What is needed: For the entries below, the result should be an exact transcription of the lines from the one with "Definition set__daily_game_begin_time (v" up to and including the one with "Definition ClearRankList (r", and only those.

Provided data:
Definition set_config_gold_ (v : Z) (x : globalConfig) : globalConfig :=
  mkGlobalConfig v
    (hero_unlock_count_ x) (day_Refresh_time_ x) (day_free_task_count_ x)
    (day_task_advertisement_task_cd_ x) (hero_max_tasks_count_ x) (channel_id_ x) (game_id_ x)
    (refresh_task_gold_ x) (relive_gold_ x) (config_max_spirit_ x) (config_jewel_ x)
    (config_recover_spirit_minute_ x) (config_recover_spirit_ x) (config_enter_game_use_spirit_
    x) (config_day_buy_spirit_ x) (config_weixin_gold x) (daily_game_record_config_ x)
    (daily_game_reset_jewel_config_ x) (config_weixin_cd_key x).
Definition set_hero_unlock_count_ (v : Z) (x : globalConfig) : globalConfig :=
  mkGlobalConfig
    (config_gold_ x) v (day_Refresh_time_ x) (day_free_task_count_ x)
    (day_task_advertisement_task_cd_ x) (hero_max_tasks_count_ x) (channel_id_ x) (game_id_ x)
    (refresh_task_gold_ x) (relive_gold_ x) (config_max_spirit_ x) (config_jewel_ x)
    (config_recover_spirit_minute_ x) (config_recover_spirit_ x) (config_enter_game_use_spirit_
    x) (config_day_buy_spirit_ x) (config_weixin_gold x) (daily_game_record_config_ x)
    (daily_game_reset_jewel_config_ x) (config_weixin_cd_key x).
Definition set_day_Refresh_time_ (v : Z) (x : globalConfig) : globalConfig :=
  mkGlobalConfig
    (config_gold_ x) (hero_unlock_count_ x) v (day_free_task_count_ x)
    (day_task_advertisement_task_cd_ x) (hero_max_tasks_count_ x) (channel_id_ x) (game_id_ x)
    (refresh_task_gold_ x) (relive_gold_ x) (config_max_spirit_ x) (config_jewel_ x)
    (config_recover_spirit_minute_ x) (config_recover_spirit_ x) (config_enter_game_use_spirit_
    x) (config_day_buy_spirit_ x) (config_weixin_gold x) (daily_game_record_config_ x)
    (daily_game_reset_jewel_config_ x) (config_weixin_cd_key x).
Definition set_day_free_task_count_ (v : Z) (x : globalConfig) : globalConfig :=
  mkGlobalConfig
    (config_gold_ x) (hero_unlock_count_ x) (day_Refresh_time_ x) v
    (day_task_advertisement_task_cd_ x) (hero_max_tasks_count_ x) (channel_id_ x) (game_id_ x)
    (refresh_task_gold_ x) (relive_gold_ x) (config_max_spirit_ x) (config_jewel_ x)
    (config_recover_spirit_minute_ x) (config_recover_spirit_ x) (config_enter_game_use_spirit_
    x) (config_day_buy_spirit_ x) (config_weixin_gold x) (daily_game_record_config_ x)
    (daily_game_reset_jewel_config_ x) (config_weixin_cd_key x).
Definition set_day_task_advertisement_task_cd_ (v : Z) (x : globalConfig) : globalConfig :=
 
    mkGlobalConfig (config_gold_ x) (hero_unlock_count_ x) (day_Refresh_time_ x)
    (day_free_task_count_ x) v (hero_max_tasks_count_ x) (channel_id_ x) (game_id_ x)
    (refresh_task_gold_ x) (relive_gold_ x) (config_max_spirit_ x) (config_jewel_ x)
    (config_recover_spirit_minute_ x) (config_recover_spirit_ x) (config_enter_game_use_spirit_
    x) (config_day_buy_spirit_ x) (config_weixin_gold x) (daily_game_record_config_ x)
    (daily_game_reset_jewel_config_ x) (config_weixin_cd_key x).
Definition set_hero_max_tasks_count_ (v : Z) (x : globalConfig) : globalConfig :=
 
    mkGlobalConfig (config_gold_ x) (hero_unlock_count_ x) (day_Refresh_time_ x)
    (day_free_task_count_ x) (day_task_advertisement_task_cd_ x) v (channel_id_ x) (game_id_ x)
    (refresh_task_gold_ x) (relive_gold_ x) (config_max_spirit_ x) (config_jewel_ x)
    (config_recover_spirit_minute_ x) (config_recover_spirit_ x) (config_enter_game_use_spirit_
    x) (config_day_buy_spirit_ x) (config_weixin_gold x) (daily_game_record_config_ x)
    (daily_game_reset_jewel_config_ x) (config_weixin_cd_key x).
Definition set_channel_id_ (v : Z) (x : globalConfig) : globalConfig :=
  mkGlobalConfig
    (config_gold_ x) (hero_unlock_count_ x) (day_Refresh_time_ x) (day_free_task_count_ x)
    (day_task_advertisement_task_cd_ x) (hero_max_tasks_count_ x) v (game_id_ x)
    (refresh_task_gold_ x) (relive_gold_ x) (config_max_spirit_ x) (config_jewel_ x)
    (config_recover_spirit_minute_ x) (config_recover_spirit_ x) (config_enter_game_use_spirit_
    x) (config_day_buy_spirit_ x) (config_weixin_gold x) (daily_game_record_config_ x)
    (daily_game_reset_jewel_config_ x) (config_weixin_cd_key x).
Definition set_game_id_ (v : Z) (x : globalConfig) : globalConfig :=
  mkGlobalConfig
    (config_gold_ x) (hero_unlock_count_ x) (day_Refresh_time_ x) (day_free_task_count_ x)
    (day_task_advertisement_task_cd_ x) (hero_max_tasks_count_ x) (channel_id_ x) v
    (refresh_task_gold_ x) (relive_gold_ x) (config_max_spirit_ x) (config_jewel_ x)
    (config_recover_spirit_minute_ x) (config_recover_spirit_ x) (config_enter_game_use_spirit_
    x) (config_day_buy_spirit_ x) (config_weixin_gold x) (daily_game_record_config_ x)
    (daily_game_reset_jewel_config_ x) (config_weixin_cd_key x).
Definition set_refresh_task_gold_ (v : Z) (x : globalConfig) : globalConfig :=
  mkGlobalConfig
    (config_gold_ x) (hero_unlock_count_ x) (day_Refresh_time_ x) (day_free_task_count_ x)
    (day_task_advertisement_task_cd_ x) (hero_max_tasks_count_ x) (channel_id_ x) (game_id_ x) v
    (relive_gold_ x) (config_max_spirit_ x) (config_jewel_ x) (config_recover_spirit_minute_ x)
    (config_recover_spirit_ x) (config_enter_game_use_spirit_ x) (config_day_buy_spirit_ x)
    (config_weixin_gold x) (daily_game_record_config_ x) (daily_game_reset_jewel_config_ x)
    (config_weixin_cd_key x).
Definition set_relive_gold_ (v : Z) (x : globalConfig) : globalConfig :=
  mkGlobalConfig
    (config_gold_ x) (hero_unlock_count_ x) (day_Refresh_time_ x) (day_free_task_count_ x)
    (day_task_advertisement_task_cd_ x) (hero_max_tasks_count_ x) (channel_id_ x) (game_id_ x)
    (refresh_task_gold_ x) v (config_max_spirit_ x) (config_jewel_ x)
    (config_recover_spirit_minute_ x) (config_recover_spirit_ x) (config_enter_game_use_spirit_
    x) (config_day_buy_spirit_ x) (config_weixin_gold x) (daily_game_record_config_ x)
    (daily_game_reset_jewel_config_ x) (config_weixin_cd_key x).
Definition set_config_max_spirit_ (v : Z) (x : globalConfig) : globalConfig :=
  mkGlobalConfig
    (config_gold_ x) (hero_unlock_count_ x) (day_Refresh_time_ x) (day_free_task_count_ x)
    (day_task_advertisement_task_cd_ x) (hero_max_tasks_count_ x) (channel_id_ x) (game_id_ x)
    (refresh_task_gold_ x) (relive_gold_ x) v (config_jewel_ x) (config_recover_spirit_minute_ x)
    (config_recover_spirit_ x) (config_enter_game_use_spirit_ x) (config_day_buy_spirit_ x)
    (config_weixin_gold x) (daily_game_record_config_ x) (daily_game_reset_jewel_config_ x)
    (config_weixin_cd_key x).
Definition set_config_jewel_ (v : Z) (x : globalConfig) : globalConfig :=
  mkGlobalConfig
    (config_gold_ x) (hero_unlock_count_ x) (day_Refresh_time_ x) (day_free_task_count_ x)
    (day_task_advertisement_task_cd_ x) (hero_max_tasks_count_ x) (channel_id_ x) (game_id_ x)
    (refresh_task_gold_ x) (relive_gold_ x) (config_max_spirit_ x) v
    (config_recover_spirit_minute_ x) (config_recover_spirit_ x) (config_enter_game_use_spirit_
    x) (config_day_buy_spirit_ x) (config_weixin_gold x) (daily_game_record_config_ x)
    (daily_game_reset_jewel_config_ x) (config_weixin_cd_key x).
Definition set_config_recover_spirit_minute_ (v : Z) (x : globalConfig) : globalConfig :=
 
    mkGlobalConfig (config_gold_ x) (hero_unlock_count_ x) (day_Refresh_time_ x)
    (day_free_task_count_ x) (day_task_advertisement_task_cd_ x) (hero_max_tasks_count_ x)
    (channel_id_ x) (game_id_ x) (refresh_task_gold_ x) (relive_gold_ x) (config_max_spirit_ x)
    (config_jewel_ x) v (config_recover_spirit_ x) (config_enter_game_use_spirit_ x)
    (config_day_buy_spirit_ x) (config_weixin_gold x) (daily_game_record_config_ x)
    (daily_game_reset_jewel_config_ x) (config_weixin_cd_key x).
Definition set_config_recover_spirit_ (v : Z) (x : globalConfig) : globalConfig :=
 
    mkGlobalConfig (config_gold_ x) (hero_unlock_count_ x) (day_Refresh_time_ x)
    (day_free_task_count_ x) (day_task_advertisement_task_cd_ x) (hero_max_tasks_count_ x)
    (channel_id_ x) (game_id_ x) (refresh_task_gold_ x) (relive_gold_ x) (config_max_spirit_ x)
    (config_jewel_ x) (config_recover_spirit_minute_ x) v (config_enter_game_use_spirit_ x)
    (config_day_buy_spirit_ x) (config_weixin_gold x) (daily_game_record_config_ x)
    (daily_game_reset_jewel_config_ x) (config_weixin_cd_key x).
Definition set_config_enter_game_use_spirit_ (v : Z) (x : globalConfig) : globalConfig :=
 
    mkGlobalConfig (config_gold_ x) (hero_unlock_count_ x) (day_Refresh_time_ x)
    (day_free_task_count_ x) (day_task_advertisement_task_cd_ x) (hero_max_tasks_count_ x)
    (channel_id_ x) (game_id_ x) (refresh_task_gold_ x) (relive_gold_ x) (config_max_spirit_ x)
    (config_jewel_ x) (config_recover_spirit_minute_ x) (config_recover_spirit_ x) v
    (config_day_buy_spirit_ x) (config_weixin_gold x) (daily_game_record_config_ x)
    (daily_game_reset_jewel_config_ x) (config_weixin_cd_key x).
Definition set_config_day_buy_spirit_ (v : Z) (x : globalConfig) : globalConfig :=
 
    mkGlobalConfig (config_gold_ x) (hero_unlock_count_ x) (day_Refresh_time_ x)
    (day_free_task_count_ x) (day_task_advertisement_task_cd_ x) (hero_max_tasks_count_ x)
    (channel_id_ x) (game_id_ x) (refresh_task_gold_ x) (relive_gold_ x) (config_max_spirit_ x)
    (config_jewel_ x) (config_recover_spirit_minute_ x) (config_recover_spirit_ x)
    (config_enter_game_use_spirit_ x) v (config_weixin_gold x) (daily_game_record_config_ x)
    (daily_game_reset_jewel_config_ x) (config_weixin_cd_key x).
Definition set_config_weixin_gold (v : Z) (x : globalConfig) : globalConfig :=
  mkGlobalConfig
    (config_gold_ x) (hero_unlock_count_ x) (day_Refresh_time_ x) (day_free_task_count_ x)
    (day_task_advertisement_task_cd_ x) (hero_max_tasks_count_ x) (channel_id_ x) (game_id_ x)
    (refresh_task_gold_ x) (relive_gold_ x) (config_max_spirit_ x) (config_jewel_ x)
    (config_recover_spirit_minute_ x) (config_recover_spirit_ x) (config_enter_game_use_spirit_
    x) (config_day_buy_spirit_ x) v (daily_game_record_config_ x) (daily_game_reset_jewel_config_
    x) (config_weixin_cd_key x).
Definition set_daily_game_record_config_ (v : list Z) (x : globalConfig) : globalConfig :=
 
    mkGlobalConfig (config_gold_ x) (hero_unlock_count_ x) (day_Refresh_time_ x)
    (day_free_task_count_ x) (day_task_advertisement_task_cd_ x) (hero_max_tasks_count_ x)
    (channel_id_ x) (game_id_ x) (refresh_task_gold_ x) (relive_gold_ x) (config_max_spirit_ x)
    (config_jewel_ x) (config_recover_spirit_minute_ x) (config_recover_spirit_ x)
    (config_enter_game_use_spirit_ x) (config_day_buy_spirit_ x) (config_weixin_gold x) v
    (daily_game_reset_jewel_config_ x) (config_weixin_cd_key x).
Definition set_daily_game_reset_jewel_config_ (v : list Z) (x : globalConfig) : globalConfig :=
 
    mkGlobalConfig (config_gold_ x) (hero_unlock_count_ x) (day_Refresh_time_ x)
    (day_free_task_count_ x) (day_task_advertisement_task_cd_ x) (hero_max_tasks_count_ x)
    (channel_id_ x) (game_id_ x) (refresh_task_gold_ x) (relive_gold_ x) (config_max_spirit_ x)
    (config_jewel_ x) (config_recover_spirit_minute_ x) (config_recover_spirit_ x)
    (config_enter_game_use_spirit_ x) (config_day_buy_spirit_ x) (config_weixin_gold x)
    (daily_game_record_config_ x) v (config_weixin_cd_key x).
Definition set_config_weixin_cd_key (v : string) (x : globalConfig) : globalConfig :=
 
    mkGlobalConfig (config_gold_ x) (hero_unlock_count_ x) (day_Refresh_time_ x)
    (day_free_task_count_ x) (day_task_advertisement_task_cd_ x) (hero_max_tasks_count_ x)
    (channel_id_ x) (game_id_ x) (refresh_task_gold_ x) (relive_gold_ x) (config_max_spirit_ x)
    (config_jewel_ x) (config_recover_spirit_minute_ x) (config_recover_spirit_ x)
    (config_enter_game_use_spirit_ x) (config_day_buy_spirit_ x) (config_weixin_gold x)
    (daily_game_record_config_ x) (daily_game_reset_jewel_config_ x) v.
==
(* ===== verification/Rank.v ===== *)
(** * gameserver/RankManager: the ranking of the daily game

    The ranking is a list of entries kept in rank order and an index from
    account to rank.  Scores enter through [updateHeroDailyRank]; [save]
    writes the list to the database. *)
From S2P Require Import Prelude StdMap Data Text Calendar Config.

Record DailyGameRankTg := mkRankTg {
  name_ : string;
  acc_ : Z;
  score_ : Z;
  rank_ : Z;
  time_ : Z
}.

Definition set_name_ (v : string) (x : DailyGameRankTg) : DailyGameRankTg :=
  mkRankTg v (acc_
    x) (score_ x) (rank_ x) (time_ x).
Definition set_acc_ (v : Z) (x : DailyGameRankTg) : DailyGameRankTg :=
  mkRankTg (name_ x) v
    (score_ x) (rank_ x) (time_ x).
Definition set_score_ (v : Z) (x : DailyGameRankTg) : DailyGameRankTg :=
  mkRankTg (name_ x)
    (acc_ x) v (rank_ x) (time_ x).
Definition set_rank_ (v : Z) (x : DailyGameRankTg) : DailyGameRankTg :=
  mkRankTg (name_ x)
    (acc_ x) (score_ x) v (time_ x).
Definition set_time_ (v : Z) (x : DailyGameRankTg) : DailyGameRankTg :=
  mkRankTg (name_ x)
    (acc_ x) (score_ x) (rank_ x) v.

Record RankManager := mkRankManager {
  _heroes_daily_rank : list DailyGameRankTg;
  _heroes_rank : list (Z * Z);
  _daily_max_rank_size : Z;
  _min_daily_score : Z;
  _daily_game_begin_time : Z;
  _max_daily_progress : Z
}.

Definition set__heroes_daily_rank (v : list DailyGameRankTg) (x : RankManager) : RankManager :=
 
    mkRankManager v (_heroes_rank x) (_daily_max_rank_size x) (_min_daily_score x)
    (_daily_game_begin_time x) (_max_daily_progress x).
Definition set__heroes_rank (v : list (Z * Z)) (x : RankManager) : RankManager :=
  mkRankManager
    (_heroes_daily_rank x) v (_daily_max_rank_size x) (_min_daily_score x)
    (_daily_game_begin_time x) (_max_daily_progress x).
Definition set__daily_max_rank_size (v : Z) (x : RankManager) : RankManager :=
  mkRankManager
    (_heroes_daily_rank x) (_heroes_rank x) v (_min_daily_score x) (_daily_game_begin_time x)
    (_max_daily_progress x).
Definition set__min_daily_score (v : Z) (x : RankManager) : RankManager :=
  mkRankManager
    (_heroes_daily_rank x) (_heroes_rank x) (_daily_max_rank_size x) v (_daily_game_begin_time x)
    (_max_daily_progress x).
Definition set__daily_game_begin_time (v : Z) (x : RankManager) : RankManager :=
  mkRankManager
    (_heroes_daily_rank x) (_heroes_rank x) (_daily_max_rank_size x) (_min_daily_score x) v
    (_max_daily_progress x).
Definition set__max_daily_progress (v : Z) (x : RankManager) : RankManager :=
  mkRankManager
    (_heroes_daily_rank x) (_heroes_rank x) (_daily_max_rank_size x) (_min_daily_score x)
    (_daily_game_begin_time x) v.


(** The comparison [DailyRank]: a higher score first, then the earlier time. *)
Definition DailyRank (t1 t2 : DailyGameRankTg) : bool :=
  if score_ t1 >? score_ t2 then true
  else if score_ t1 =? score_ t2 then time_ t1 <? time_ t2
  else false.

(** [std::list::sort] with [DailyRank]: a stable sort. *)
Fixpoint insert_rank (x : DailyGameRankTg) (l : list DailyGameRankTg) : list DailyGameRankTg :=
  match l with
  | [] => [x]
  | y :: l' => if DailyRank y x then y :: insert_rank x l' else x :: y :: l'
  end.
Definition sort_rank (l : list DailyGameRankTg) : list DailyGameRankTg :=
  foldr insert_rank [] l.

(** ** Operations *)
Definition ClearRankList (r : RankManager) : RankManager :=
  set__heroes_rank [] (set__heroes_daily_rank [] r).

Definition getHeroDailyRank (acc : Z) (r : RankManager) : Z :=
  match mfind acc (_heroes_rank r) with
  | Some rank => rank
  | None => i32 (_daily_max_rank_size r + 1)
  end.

Solution for this exercise:
Definition set__daily_game_begin_time (v : Z) (x : RankManager) : RankManager :=
  mkRankManager
    (_heroes_daily_rank x) (_heroes_rank x) (_daily_max_rank_size x) (_min_daily_score x) v
    (_max_daily_progress x).
Definition set__max_daily_progress (v : Z) (x : RankManager) : RankManager :=
  mkRankManager
    (_heroes_daily_rank x) (_heroes_rank x) (_daily_max_rank_size x) (_min_daily_score x)
    (_daily_game_begin_time x) v.


(** The comparison [DailyRank]: a higher score first, then the earlier time. *)
Definition DailyRank (t1 t2 : DailyGameRankTg) : bool :=
  if score_ t1 >? score_ t2 then true
  else if score_ t1 =? score_ t2 then time_ t1 <? time_ t2
  else false.

(** [std::list::sort] with [DailyRank]: a stable sort. *)
Fixpoint insert_rank (x : DailyGameRankTg) (l : list DailyGameRankTg) : list DailyGameRankTg :=
  match l with
  | [] => [x]
  | y :: l' => if DailyRank y x then y :: insert_rank x l' else x :: y :: l'
  end.
Definition sort_rank (l : list DailyGameRankTg) : list DailyGameRankTg :=
  foldr insert_rank [] l.

(** ** Operations *)
Definition ClearRankList (r : RankManager) : RankManager :=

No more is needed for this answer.